How short is long enough?

3 minute read

The amount of time GPs spend with a patient varies greatly across the world, ranging from a startling 48 seconds in Bangladesh to 22.5 minutes in Sweden, a study has found

The amount of time GPs spend with a patient varies greatly across the world, ranging from a startling 48 seconds in Bangladesh to 22.5 minutes in Sweden, a study has found.

In 18 countries covering around 50% of the world’s population, GP consultation times were an average five-minutes or less in length.

This was concerning, the authors said, because such a quick turnaround would overload the doctor at the expense of patient care, and the doctor’s well-being.

Developing countries tended to have shorter GP consultation times, leading to reduced doctor satisfaction and increased rates of burnout. In Pakistan, Bangladesh and China, for instance, doctors could see up to 90 patients in a day.

Shorter consultation times were known to drive polypharmacy, overuse of antibiotics and poor communication with patients.

“This supports the argument that there is a practical limit to how short a consultation can be for routine appointments,” the authors said.

The average GP consultation time was just under 15 minutes in Australia, more than 20 minutes in the US, and around 10 minutes in the UK.

Australia’s average GP consultation times have been stable since 2000, while the length of consultations has steadily increased by 12 seconds a year in the US since the 1950s.

The UK’s consultation times were creeping up by about four seconds a year, but would take until 2086 to reach 15 minutes.

Average consultation length appeared to be shortening in low to middle-income nations, much to the concern of the authors.

“Progress is not inevitable,” the authors said. “If resources are not put into primary care then expanding populations and rising treatment possibilities could overwhelm us.”

The review, published in BMJ Open, drew on data relating to 28.5 million consultations across 67 countries.

It analysed 178 studies, including both published and grey literature from 1946 to 2016.

The data was of varying quality, but the authors made a point of praising Australia’s BEACH (Bettering the Evaluation and Care of Health) data as the “gold standard for consistent reporting”.

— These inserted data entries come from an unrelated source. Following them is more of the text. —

(** * Call-recorder admin console: filter state and role visibility

    A shallow embedding of the client-side logic of the admin console:

    - [Sidebar]: the role filter of the navigation items
      (components/layout/Sidebar.tsx);
    - [Routes]: the route guards of App.tsx, in both variants present in
      the repository;
    - [Pages]: the per-page action flags ([canEdit], [canManageDevices],
      [canManageCallLogs]);
    - [AdminsPage]: the delete handler of pages/Admins.tsx;
    - [JsDate]: the local calendar arithmetic behind [Date];
    - [CallLogs]: the filter / pagination / sort state of pages/CallLogs.tsx
      and the recording visibility helper;
    - [Scope], [Samples]: the notions the properties are stated with, and
      concrete sessions.

    JavaScript objects used as filter sets are finite maps from property
    names to JavaScript values; a property can be absent, or present with
    the value [undefined], and object spread keeps that difference. *)

From Stdlib Require Import ZArith Ascii.
From stdpp Require Import base decidable option list strings gmap fin_maps pretty.

Local Open Scope string_scope.
Local Open Scope Z_scope.

(* ===================================================================== *)
(** ** JavaScript values and objects                                      *)
(* ===================================================================== *)

Module Js.

(** The values that occur in the filter objects: [undefined], numbers
    (integers, and [NaN] as produced by [parseInt]) and strings. *)
Inductive JsVal : Type :=
| JUndef
| JNaN
| JNum (n : Z)
| JStr (s : string).

#[global] Instance JsVal_eq_dec : EqDecision JsVal.
Proof. solve_decision. Defined.

(** ToBoolean. *)
Definition truthy (v : JsVal) : bool :=
  match v with
  | JUndef => false
  | JNaN => false
  | JNum n => negb (n =? 0)
  | JStr s => negb (String.eqb s "")
  end.
#[export] Instance TextFloat : PyFloat := {
  pyfloat := text_float;
  float_repr := text_float_repr;
  float_of_str := text_float_of_str;
  float_classify := text_float_classify;
  float_is_zero := text_float_is_zero;
  float_nan := TNaN;
  float_inf := TInf false;
  float_neg_inf := TInf true
}.

(** The float written [text] in Python source. *)
Definition fl (text : string) : text_float := text_float_of_str (lit text).


(* ================================================================== *)
(** * The calls a host can make *)
(* ================================================================== *)

Section Calls.
Context {F : PyFloat}.

(** One constructor for each function registered with [@mcp.tool()], with
    its parameters; a parameter with a default may be left out. *)
Inductive tool_call :=
| CurrentWeather (latitude longitude : pynum)
| Forecast (latitude longitude : pynum) (days : option Z)
| Location (search_term : pystr) (count : option Z).

Definition run_call (c : tool_call) : M pystr :=
  match c with
  | CurrentWeather latitude longitude =>
      get_current_weather latitude longitude
  | Forecast latitude longitude days => get_forecast latitude longitude days
  | Location search_term count => get_location search_term count
  end.

(** The URL the called function builds. *)
Definition call_url (c : tool_call) : pystr :=
  match c with
  | CurrentWeather latitude longitude =>
      current_weather_url latitude longitude
  | Forecast latitude longitude days =>
      forecast_url latitude longitude (default_arg 7%Z days)
  | Location search_term count =>
      location_url search_term (default_arg 10%Z count)
  end.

“Those countries with sufficient resources should consider adopting an approach similar to the Australian BEACH studies,” the authors said.

BEACH’s core funding was pulled by the federal government in April 2016. Researchers attempting to reignite the project continue to face funding uncertainty.

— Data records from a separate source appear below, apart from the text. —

(** * AliAnalysisTaskDimu: classification and aggregation of muon pairs

    A shallow embedding of [AliAnalysisTaskDimu.cxx] and the properties of
    its design document that can be settled on it.

    - [Double_t] values are IEEE-754 binary64 numbers ([spec_float] with
      precision 53 and maximal exponent 1024), with the comparisons and the
      rounded arithmetic of [SpecFloat].
    - [Int_t] counters are integers in [Z]; every counter of the task is
      bounded by a loop bound that is itself an [Int_t], so no increment
      wraps around.
    - [TString] values are [string]s.
    - The mergeable collection is a finite map from (identifier, object
      name) to objects.

    The first part holds the embedding, the second part the lemmas and the
    theorems. *)

From Stdlib Require Import ZArith Lia Bool Ascii String SpecFloat Sorted Permutation.
From stdpp Require Import base list strings gmap.

Local Open Scope Z_scope.

(** * Part I: the embedding *)

(** ** Double precision numbers *)

Module Dbl.

Definition prec : Z := 53.
Definition emax : Z := 1024.

Definition Double_t : Type := spec_float.

(** [x > y], [x < y], [x >= y], [x <= y] of C++; all are false when an
    operand is not a number. *)
Definition gt (x y : Double_t) : bool := SFltb y x.
Definition lt (x y : Double_t) : bool := SFltb x y.
Definition ge (x y : Double_t) : bool := SFleb y x.
Definition le (x y : Double_t) : bool := SFleb x y.

Definition add : Double_t → Double_t → Double_t := SFadd prec emax.
Definition sub : Double_t → Double_t → Double_t := SFsub prec emax.
Definition mul : Double_t → Double_t → Double_t := SFmul prec emax.
Definition div : Double_t → Double_t → Double_t := SFdiv prec emax.
Definition opp : Double_t → Double_t := SFopp.

(** Conversion of an integer ([Int_t] to [Double_t], or a literal). *)
Definition of_Z (z : Z) : Double_t := binary_normalize prec emax z 0 false.

Definition zero : Double_t := S754_zero false.

Definition is_nan (x : Double_t) : bool :=
  match x with S754_nan => true | _ => false end.

(** The values a [Double_t] variable can hold. *)
Definition valid (x : Double_t) : bool := valid_binary prec emax x.

End Dbl.

Export Dbl.

#[global] Instance spec_float_eq_dec : EqDecision spec_float.
Proof. solve_decision. Defined.

Definition is_number (x : Double_t) : Prop := is_nan x = false.

(** The numbers that are not infinite. *)
Definition is_finite (x : Double_t) : bool :=
  match x with
  | S754_zero _ | S754_finite _ _ _ => true
  | _ => false
  end.

Definition five : Double_t := of_Z 5.
Definition two : Double_t := of_Z 2.
Definition three : Double_t := of_Z 3.

(** [TMath::Pi()] returns the literal 3.14159265358979323846, that is the
    binary64 number 0x400921FB54442D18. *)
Module TMath.

Definition Pi : Double_t := S754_finite false 0x1921FB54442D18 (-51).

Definition Abs (x : Double_t) : Double_t := SFabs x.

End TMath.

(** [2.*TMath::Pi()] and [TMath::Pi()/2.] *)
Definition twoPi : Double_t := mul two TMath.Pi.
Definition halfPi : Double_t := div TMath.Pi two.

(** ** The cascading tracklet counter (UserExec, lines 345-355) *)

(** [++nTrackletsPerCut[i]] *)
Definition incr (i : nat) (nTrackletsPerCut : list Z) : list Z :=
  alter Z.succ i nTrackletsPerCut.

(** The loop on [icut] of lines 347-353: [cuts] are the thresholds from
    index [icut] on; the loop leaves at the first threshold that [dist]
    exceeds. *)
Fixpoint cut_loop (cuts : list Double_t) (icut : nat) (dist : Double_t)
         (nTrackletsPerCut : list Z) : list Z :=
  match cuts with
  | [] => nTrackletsPerCut
  | cut :: cuts' =>
      if gt dist cut then nTrackletsPerCut
      else cut_loop cuts' (S icut) dist (incr icut nTrackletsPerCut)
  end.
(** C3.  RevokeToken on a token string the store holds unrevoked answers
    [success=true], [revokePayload.revoked=true] and no errors; on an unknown
    or already revoked one it answers [success=false], populated errors and
    no payload.  In every response exactly one of payload and errors is
    present, and a token revoked with success is refused the next time. *)
Theorem RevokeToken_response token store out store' :
  resolve_mutation token store = (out, store') ->
  (forall r,
     store !! token = Some r -> TokenStore.revoked r = false ->
     out = {| success := true;
              errors := None;
              revokePayload := Some {| revoked := true |} |}) /\
  (store !! token = None \/
   (exists r, store !! token = Some r /\ TokenStore.revoked r = true) ->
   success out = false /\
   populated (errors out) = true /\
   revokePayload out = None) /\
  (populated (errors out) = true <-> revokePayload out = None) /\
  (success out = true ->
   success (fst (resolve_mutation token store')) = false).
Proof.
  unfold resolve_mutation.
  destruct (revoke_cases token store)
    as [Hnone | [(r & Hr & Hrev) | (r & Hr & Hlive)]].
  - rewrite (revoke_unknown token store Hnone).
    intros [= <- <-]. simpl. repeat split; intros; congruence.
  - rewrite (revoke_already_revoked token store r Hr Hrev).
    intros [= <- <-]. simpl. repeat split; intros; congruence.
  - rewrite (revoke_live token store r Hr Hlive).
    intros [= <- <-]. simpl.
    split; [reflexivity|]. split.
    + intros [Hnone | (r' & Hr' & Hrev')]; congruence.
    + split; [split; discriminate|]. intros _.
      rewrite (revoke_already_revoked token _ (TokenStore.mark_revoked r)).
      * reflexivity.
      * apply lookup_insert_eq.
      * reflexivity.
Qed.

End RevokeTokenProperties.

Section SwapEmailsProperties.

Import SwapEmails.

Variable check_password : Identity -> string -> bool.

(** C4.  On an identity with primary email [p] and secondary email [s],
    SwapEmails succeeds exactly when the password is confirmed, and a
    successful call answers without errors and leaves the identity with
    primary email [s] and secondary email [p]. *)
Theorem SwapEmails_exchanges identity (p s password : string) out identity' :
  email identity = p ->
  secondary_email identity = Some s ->
  resolve_mutation check_password identity password = (out, identity') ->
  (success out = true <-> check_password identity password = true) /\
  (success out = true ->
   errors out = None /\
   email identity' = s /\
   secondary_email identity' = Some p).
Proof.
  intros Hp Hs. unfold resolve_mutation. rewrite Hs.
  destruct (check_password identity password); intros [= <- <-]; simpl.
  - rewrite Hp. repeat split; reflexivity.
  - repeat split; intros; congruence.
Qed.

(** C5.  On an identity with no secondary email on record SwapEmails fails
    with SECONDARY_EMAIL_REQUIRED, whatever the password, and hands the
    identity back with both email fields as they were. *)
Theorem SwapEmails_requires_secondary identity (password : string)
  out identity' :
  secondary_email identity = None ->
  resolve_mutation check_password identity password = (out, identity') ->
  success out = false /\
  errors out = non_field_errors SECONDARY_EMAIL_REQUIRED /\
  identity' = identity /\
  email identity' = email identity /\
  secondary_email identity' = secondary_email identity.
Proof.
  intros Hs. unfold resolve_mutation. rewrite Hs.
  intros [= <- <-]. repeat split. exact Hs.
Qed.

End SwapEmailsProperties.

(** ** The theorems at sample inputs *)

Section SampleRuns.

Import Samples.

Local Abbreviation run_directive :=
  (resolve_permission header_finder string sample_from_token
     sample_get_user_instance no_translation).

Local Abbreviation run_token_required :=
  (TokenRequired_resolve_permission header_finder string sample_from_token
     sample_get_user_instance).

(** An expired token is answered EXPIRED_TOKEN. *)
Lemma TokenRequired_failure_codes_expired :
  header_finder (with_token "old" info0) = Returns (PyStr "old") /\
  sample_from_token (PyStr "old") = Raises TokenExpired /\
  fst (run_token_required anonymous (with_token "old" info0)) =
    Returns (Some (mkGQLAuthError EXPIRED_TOKEN None)).
Proof.
  split; [vm_compute; reflexivity|]. split; [reflexivity|].
  exact (proj1 (proj2
    (TokenRequired_failure_codes header_finder string sample_from_token
       sample_get_user_instance anonymous (with_token "old" info0)
       (PyStr "old") TokenExpired eq_refl eq_refl)) eq_refl).
Defined.

(** A forged token is answered INVALID_TOKEN, and the request carries no
    user afterwards. *)
Example TokenRequired_forged_token :
  run_token_required anonymous (with_token "forged" info0) =
    (Returns (Some (mkGQLAuthError INVALID_TOKEN None)),
     with_token "forged" info0).
Proof. vm_compute. reflexivity. Qed.

(** bob holds [app.view] and lacks [app.delete]: the denial for the list
    [app.view; app.delete] is the one naming bob and the field. *)
Lemma HasPermission_first_missing_decides_bob :
  ["app.view"; "app.delete"] = ["app.view"] ++ "app.delete" :: [] /\
  forallb (has_perm bob) ["app.view"] = true /\
  has_perm bob "app.delete" = false /\
  user_display bob = Returns (PyStr "bob") /\
  HasPermission_resolve_permission no_translation
    ["app.view"; "app.delete"] bob info0 =
    (Returns (Some (mkGQLAuthError NO_SUFFICIENT_PERMISSIONS
       (Some "User bob, has not sufficient permissions for secret"))),
     info0).
Proof.
  split; [reflexivity|]. split; [reflexivity|]. split; [reflexivity|].
  split; [vm_compute; reflexivity|].
  exact (proj2 (proj2
    (HasPermission_first_missing_decides no_translation
       ["app.view"; "app.delete"] bob info0)
    ["app.view"] "app.delete" [] eq_refl eq_refl eq_refl)
    (PyStr "bob") eq_refl).
Defined.

(** C2 fails as stated: with [P1 = app.view] held and [P2 = app.delete]
    missing, no NO_SUFFICIENT_PERMISSIONS denial that mentions [app.delete]
    is returned; the denial returned names bob and the field only. *)
Lemma HasPermission_denial_omits_permission :
  has_perm bob "app.view" = true /\
  has_perm bob "app.delete" = false /\
  ~ (exists d,
       fst (HasPermission_resolve_permission no_translation
              ["app.view"; "app.delete"] bob info0) = Returns (Some d) /\
       code d = NO_SUFFICIENT_PERMISSIONS /\
       mentions "app.delete" d = true).
Proof.
  split; [reflexivity|]. split; [reflexivity|].
  intros (d & Hd & _ & Hm).
  vm_compute in Hd. injection Hd as <-.
  vm_compute in Hm. discriminate.
Qed.

(** The same denial answers a different missing permission. *)
Example HasPermission_same_denial_for_any_permission :
  HasPermission_resolve_permission no_translation
    ["app.view"; "app.delete"] bob info0 =
  HasPermission_resolve_permission no_translation ["app.edit"] bob info0.
Proof. vm_compute. reflexivity. Qed.

(** On the anonymous user, which has no [first_name], building the denial
    raises; the empty list never gets there. *)
Example HasPermission_anonymous_raises :
  fst (HasPermission_resolve_permission no_translation ["app.view"]
         anonymous info0) =
    Raises (AttributeError "first_name").
Proof. vm_compute. reflexivity. Qed.

(** A decodable token attaches bob to the context and touches nothing else. *)
Lemma only_TokenRequired_writes_context_good_token :
  header_finder (with_token "good" info0) = Returns (PyStr "good") /\
  sample_from_token (PyStr "good") = Returns "bob" /\
  sample_get_user_instance "bob" = Returns bob /\
  run_directive TokenRequired anonymous (with_token "good" info0) =
    (Returns None, set_context_user bob (with_token "good" info0)).
Proof.
  split; [vm_compute; reflexivity|]. split; [reflexivity|].
  split; [reflexivity|].
  exact (proj1 (proj1 (proj2
    (only_TokenRequired_writes_context header_finder string sample_from_token
       sample_get_user_instance no_translation TokenRequired anonymous
       (with_token "good" info0))) (PyStr "good") "bob" bob
       eq_refl eq_refl eq_refl)).
Defined.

“I must admit that it was frustrating to read international researchers [praise BEACH] while I am still getting over losing our funding,” Christopher Harrison, a senior research analyst at the University of Sydney’s Family Medicine Research Centre, told The Medical Republic.

The factor that set BEACH apart from most international studies was that it collected data in the same fashion for 18 years, allowing it to measure change over nearly two decades,  Mr Harrison said.

BEACH investigators took the trouble each year to check the representativeness of the encounter sample against the MBS claims data, Professor Lyndal Trevena, the head of general practice at the University of Sydney, said.

“I remain hopeful that potential funders will see the value in aspects of this methodology and that data collection could recommence at some point in the future,” she said.